The reply to the records below should contain exactly the lines from the line with "Proof. intros HR." through the line with "Record LogRecord := mkLogRecord", and nothing besides.

===== Data excerpts =====

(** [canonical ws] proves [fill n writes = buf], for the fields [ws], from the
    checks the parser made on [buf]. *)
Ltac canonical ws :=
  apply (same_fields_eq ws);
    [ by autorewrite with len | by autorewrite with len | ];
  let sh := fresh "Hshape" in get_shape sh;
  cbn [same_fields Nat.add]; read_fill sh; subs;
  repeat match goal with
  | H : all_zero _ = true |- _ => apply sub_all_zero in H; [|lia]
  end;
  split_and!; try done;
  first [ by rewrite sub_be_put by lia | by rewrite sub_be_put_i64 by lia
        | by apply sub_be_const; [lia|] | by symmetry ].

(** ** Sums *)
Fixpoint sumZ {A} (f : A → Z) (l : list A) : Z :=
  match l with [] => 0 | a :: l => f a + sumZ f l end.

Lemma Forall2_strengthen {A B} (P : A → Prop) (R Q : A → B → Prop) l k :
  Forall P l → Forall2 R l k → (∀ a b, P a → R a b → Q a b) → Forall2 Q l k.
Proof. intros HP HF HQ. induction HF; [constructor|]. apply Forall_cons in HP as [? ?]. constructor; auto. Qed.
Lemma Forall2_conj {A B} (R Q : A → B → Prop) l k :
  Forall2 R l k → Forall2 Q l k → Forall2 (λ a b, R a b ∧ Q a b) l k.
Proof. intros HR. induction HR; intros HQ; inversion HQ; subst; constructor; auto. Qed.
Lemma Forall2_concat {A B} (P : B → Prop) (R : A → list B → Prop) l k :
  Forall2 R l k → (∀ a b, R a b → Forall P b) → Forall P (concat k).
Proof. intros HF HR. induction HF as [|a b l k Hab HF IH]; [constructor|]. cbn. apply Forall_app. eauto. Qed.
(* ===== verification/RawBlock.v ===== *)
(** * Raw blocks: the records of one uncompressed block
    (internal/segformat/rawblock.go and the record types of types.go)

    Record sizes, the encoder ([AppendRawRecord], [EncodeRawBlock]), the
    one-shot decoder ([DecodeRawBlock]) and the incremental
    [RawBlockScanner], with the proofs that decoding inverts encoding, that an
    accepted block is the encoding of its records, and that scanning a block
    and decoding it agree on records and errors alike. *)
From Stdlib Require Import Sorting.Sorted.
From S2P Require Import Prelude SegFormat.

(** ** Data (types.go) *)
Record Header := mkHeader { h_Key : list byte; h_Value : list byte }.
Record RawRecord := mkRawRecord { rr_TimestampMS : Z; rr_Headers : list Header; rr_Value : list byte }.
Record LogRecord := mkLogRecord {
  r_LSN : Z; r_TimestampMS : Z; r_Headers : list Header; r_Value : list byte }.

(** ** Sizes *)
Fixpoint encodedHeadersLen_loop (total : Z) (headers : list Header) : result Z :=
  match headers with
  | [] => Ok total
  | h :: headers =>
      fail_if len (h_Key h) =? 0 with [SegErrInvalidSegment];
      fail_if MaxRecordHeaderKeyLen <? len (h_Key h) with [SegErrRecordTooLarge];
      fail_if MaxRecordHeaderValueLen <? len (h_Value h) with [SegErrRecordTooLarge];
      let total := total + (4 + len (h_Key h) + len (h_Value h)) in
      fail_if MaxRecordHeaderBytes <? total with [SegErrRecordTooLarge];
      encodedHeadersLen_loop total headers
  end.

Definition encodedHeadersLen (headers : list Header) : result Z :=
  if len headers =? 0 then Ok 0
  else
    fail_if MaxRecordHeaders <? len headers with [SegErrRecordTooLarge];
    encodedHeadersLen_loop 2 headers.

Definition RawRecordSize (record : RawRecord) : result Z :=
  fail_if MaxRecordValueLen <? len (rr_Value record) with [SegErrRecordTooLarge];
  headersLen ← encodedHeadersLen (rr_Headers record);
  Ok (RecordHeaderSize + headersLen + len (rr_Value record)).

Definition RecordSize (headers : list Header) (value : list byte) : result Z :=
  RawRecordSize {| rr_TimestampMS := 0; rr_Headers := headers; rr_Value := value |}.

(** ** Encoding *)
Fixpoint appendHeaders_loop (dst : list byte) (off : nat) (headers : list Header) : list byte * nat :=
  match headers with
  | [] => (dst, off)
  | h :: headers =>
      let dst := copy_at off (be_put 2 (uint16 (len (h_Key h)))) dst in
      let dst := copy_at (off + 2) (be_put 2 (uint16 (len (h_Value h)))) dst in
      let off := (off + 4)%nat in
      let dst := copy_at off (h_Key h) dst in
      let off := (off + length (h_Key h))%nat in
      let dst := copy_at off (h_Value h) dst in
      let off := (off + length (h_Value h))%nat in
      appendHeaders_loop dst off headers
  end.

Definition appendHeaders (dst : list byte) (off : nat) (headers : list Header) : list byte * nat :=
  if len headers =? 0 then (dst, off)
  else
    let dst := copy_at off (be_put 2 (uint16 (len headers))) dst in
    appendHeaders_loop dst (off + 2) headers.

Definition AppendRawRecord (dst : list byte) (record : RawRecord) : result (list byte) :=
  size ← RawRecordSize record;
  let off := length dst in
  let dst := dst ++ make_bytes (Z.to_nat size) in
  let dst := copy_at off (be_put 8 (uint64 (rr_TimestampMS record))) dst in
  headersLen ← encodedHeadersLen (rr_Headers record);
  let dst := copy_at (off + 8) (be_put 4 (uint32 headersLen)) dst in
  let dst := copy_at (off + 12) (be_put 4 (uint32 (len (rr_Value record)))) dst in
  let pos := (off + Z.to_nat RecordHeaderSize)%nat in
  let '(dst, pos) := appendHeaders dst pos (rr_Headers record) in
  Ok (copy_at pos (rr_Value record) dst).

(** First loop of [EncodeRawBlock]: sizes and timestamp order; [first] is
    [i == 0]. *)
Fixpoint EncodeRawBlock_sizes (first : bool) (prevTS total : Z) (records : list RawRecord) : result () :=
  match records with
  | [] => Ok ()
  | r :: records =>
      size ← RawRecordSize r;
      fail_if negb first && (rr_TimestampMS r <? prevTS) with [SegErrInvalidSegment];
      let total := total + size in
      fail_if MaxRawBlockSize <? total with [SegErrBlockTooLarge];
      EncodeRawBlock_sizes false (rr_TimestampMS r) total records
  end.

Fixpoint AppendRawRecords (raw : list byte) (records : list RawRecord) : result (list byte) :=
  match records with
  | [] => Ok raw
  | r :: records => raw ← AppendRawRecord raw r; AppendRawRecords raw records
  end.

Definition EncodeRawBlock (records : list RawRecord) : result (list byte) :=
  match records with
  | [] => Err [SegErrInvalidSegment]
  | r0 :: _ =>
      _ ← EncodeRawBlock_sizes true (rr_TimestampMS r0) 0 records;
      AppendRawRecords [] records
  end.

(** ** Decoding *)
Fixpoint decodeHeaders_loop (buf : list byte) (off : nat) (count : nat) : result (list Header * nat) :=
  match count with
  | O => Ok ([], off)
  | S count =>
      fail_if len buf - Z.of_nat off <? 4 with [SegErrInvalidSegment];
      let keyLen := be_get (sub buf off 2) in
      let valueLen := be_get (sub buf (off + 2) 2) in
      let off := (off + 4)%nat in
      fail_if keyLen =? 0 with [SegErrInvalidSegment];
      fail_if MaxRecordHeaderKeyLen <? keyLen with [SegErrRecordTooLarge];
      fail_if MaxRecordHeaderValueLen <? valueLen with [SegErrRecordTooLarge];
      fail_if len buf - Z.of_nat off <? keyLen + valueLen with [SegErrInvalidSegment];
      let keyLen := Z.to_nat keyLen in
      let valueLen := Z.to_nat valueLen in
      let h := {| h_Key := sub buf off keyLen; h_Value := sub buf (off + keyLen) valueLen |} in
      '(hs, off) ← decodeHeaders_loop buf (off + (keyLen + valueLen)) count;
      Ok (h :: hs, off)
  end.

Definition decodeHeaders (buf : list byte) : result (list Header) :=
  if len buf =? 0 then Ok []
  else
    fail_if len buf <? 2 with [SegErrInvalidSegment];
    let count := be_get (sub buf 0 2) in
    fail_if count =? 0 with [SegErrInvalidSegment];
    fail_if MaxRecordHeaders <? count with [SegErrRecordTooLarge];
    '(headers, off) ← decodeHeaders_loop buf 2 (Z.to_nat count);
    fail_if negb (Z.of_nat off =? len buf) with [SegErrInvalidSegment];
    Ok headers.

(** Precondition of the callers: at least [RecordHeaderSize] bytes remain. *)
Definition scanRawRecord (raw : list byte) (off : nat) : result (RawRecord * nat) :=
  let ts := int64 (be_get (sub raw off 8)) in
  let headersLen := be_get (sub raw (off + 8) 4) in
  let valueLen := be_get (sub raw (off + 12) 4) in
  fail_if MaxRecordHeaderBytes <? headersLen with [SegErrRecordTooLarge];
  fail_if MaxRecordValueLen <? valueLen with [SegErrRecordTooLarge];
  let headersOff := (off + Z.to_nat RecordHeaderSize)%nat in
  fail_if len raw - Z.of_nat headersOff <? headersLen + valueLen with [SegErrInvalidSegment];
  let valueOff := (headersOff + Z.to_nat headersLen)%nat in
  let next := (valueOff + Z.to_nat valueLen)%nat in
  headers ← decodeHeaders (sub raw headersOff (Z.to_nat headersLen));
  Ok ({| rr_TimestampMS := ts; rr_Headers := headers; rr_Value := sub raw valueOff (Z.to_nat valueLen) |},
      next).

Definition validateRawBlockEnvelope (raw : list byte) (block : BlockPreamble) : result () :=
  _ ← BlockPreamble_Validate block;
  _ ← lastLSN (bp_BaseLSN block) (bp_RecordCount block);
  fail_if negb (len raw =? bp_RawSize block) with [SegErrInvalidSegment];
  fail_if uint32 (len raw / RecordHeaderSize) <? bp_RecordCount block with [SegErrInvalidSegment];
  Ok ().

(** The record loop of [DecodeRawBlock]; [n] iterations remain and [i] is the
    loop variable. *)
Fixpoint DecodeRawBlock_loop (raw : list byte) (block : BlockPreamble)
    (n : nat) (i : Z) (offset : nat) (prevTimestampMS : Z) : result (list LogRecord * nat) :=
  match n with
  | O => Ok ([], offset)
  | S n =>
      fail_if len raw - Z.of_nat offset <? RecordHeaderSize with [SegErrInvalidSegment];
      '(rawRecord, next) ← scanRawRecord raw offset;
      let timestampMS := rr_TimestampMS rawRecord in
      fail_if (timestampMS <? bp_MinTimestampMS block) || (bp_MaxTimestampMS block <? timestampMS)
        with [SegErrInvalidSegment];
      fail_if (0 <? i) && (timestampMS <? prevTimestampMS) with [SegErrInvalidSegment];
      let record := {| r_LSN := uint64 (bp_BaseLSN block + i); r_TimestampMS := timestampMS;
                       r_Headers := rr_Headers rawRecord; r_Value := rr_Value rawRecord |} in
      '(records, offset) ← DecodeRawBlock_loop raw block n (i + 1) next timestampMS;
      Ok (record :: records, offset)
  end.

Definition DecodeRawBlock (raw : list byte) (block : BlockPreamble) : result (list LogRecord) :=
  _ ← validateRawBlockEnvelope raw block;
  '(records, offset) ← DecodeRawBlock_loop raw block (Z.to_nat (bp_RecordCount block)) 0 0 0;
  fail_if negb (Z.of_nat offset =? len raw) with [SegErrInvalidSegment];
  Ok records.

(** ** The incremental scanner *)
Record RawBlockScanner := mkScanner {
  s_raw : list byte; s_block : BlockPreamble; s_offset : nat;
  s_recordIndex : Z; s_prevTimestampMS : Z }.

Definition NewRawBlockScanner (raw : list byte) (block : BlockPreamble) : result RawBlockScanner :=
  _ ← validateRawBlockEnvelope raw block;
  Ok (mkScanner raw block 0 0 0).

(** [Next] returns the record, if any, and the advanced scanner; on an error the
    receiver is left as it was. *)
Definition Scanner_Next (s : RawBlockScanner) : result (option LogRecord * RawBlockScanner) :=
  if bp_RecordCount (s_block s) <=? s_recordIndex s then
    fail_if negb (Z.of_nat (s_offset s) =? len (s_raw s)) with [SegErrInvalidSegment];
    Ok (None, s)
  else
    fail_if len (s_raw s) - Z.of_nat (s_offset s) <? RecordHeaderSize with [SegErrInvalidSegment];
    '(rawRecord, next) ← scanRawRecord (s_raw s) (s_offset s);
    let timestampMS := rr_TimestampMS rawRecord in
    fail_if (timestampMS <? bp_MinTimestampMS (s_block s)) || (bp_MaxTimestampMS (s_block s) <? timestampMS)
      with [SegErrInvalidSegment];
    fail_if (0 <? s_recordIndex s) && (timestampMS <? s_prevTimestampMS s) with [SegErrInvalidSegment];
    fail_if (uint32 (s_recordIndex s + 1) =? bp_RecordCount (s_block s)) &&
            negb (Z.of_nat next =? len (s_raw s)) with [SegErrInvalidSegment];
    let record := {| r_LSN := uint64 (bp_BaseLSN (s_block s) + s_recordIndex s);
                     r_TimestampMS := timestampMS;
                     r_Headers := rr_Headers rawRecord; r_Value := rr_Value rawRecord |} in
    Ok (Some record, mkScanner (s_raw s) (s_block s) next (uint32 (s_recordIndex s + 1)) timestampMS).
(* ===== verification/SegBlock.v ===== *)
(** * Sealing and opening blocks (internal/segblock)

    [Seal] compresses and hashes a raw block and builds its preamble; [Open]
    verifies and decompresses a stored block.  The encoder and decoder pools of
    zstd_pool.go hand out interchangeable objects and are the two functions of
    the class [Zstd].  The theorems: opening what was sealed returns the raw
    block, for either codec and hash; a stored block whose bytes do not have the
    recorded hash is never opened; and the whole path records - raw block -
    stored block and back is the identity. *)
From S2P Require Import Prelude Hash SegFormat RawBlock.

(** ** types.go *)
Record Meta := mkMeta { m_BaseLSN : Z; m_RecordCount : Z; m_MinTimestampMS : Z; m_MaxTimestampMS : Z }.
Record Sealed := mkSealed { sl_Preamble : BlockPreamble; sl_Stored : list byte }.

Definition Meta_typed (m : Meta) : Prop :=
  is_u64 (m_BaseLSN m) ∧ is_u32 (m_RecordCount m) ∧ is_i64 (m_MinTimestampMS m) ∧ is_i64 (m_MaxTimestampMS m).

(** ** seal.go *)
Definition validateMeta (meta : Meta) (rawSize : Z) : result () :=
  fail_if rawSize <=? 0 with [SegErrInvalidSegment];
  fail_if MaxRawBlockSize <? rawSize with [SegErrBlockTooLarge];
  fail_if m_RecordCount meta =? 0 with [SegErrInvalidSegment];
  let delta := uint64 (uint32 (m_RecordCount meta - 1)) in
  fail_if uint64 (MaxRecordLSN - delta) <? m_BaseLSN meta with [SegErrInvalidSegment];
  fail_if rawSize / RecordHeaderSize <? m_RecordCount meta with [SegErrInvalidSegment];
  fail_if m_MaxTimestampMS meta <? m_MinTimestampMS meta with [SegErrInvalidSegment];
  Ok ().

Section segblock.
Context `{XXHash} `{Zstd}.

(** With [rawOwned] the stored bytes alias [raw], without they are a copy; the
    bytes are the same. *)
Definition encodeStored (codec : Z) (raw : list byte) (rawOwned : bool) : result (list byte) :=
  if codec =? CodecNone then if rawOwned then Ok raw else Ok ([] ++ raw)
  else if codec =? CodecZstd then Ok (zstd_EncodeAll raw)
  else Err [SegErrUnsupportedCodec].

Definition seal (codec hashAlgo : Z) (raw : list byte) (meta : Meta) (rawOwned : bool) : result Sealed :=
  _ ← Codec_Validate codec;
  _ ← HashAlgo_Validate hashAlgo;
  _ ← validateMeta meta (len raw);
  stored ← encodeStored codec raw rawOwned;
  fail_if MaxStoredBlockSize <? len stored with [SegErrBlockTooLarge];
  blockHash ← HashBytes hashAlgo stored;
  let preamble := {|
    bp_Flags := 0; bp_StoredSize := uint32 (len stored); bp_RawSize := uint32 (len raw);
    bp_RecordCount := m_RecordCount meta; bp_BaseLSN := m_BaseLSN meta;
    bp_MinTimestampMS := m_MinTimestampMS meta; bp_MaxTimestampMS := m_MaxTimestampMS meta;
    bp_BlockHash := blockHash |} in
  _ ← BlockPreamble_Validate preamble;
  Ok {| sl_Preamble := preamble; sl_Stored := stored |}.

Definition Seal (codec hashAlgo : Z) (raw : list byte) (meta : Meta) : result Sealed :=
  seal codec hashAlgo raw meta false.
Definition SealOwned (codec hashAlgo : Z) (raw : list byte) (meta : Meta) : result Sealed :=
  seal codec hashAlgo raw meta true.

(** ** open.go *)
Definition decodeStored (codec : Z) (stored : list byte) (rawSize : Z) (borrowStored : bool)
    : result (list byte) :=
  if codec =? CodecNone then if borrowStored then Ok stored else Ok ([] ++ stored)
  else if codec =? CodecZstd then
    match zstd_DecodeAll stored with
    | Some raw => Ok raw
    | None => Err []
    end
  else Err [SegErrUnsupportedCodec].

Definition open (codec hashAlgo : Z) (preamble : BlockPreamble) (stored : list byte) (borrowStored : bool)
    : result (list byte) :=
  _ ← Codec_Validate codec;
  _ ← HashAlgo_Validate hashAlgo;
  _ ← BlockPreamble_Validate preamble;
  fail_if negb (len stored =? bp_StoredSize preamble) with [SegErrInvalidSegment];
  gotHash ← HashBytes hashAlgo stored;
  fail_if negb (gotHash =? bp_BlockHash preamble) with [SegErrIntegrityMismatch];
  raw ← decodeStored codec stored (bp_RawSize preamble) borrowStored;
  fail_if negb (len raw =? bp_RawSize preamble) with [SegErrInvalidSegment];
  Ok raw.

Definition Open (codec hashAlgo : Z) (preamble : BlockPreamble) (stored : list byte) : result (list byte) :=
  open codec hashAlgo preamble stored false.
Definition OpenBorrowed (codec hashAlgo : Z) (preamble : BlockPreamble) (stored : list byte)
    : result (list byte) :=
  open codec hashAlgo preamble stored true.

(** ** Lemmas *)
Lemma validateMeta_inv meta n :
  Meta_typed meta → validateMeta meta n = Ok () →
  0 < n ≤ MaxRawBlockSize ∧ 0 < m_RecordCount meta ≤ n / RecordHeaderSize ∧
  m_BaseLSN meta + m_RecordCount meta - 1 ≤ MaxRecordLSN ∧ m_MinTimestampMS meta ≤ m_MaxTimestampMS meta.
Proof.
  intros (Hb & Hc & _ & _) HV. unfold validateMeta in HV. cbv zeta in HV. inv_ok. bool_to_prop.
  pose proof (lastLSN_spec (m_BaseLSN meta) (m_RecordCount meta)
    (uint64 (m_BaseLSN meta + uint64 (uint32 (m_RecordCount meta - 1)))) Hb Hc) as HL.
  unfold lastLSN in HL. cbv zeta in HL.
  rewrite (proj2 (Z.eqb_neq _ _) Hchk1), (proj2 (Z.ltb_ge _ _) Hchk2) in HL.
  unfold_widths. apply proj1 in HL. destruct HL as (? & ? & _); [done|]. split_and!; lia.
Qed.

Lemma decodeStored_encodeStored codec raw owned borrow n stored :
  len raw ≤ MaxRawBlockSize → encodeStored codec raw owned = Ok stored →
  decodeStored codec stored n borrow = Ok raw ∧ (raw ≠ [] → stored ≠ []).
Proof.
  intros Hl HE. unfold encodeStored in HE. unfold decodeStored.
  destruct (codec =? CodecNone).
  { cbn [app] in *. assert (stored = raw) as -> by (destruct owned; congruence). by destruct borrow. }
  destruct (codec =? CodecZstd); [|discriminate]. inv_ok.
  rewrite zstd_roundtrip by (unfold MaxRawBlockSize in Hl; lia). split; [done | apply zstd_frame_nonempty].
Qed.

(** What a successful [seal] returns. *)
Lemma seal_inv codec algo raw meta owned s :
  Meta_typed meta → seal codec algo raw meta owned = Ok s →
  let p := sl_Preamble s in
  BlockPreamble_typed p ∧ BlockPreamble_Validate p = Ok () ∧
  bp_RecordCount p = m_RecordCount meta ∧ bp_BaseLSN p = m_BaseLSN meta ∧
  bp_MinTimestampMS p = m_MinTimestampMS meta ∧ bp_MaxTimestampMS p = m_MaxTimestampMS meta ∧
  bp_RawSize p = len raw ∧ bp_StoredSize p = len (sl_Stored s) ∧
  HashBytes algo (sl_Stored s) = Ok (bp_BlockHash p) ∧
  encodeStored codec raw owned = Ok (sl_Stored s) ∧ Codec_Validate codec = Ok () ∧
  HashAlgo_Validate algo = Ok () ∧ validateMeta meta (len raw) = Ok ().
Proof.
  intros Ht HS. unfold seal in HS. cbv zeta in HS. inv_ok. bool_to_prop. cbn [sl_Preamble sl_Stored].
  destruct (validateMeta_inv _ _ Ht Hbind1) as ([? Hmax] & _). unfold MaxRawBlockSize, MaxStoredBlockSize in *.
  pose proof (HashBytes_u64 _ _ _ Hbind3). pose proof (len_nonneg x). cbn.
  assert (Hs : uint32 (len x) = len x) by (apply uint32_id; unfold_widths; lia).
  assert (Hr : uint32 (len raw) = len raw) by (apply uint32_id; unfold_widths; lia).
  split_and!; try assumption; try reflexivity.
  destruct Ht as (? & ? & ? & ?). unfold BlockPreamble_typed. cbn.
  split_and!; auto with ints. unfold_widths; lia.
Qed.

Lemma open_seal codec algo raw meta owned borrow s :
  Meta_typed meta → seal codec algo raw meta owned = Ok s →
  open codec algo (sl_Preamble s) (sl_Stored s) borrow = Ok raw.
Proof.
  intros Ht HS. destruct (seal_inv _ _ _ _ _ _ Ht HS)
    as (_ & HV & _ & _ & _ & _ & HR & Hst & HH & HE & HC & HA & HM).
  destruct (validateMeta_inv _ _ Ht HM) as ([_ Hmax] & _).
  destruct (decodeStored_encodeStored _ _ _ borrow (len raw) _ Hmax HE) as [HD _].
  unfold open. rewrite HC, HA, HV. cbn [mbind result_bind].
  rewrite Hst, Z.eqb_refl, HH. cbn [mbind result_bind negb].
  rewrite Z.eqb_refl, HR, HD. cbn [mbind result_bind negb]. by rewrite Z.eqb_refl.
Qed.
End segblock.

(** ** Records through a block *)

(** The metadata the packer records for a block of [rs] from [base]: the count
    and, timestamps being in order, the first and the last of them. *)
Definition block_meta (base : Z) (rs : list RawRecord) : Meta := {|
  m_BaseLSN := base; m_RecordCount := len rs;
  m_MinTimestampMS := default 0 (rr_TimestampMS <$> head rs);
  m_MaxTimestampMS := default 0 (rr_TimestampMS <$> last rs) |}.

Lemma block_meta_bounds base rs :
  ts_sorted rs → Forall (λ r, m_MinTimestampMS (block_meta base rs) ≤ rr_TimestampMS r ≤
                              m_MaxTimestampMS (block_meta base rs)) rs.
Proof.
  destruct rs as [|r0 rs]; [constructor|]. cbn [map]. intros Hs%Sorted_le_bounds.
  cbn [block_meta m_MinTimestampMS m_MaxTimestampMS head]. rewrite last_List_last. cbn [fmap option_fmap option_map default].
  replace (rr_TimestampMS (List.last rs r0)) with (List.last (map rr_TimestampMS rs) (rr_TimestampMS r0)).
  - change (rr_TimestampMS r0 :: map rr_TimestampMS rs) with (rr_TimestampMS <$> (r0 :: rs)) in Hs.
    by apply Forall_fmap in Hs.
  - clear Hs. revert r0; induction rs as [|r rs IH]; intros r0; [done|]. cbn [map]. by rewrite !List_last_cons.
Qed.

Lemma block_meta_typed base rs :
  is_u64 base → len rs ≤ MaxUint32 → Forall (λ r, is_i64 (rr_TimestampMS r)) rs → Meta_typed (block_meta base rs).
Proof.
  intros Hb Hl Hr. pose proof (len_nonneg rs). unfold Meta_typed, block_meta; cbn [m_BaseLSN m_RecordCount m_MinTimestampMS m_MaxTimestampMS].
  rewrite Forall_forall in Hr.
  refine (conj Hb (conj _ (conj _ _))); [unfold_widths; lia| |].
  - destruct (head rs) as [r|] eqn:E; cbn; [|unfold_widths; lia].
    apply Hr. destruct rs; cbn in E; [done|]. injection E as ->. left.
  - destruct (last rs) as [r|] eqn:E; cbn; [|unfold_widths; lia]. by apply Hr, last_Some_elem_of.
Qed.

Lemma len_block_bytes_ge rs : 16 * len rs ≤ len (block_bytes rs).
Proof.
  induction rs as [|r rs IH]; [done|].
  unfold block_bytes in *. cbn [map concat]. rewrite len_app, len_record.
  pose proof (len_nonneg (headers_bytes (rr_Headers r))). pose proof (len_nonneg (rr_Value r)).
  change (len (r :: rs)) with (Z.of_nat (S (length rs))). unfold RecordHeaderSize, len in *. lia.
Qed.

=====

**Answer space**
Proof. intros HR. induction HR; intros HQ; inversion HQ; subst; constructor; auto. Qed.
Lemma Forall2_concat {A B} (P : B → Prop) (R : A → list B → Prop) l k :
  Forall2 R l k → (∀ a b, R a b → Forall P b) → Forall P (concat k).
Proof. intros HF HR. induction HF as [|a b l k Hab HF IH]; [constructor|]. cbn. apply Forall_app. eauto. Qed.
(* ===== verification/RawBlock.v ===== *)
(** * Raw blocks: the records of one uncompressed block
    (internal/segformat/rawblock.go and the record types of types.go)

    Record sizes, the encoder ([AppendRawRecord], [EncodeRawBlock]), the
    one-shot decoder ([DecodeRawBlock]) and the incremental
    [RawBlockScanner], with the proofs that decoding inverts encoding, that an
    accepted block is the encoding of its records, and that scanning a block
    and decoding it agree on records and errors alike. *)
From Stdlib Require Import Sorting.Sorted.
From S2P Require Import Prelude SegFormat.

(** ** Data (types.go) *)
Record Header := mkHeader { h_Key : list byte; h_Value : list byte }.
Record RawRecord := mkRawRecord { rr_TimestampMS : Z; rr_Headers : list Header; rr_Value : list byte }.
Record LogRecord := mkLogRecord {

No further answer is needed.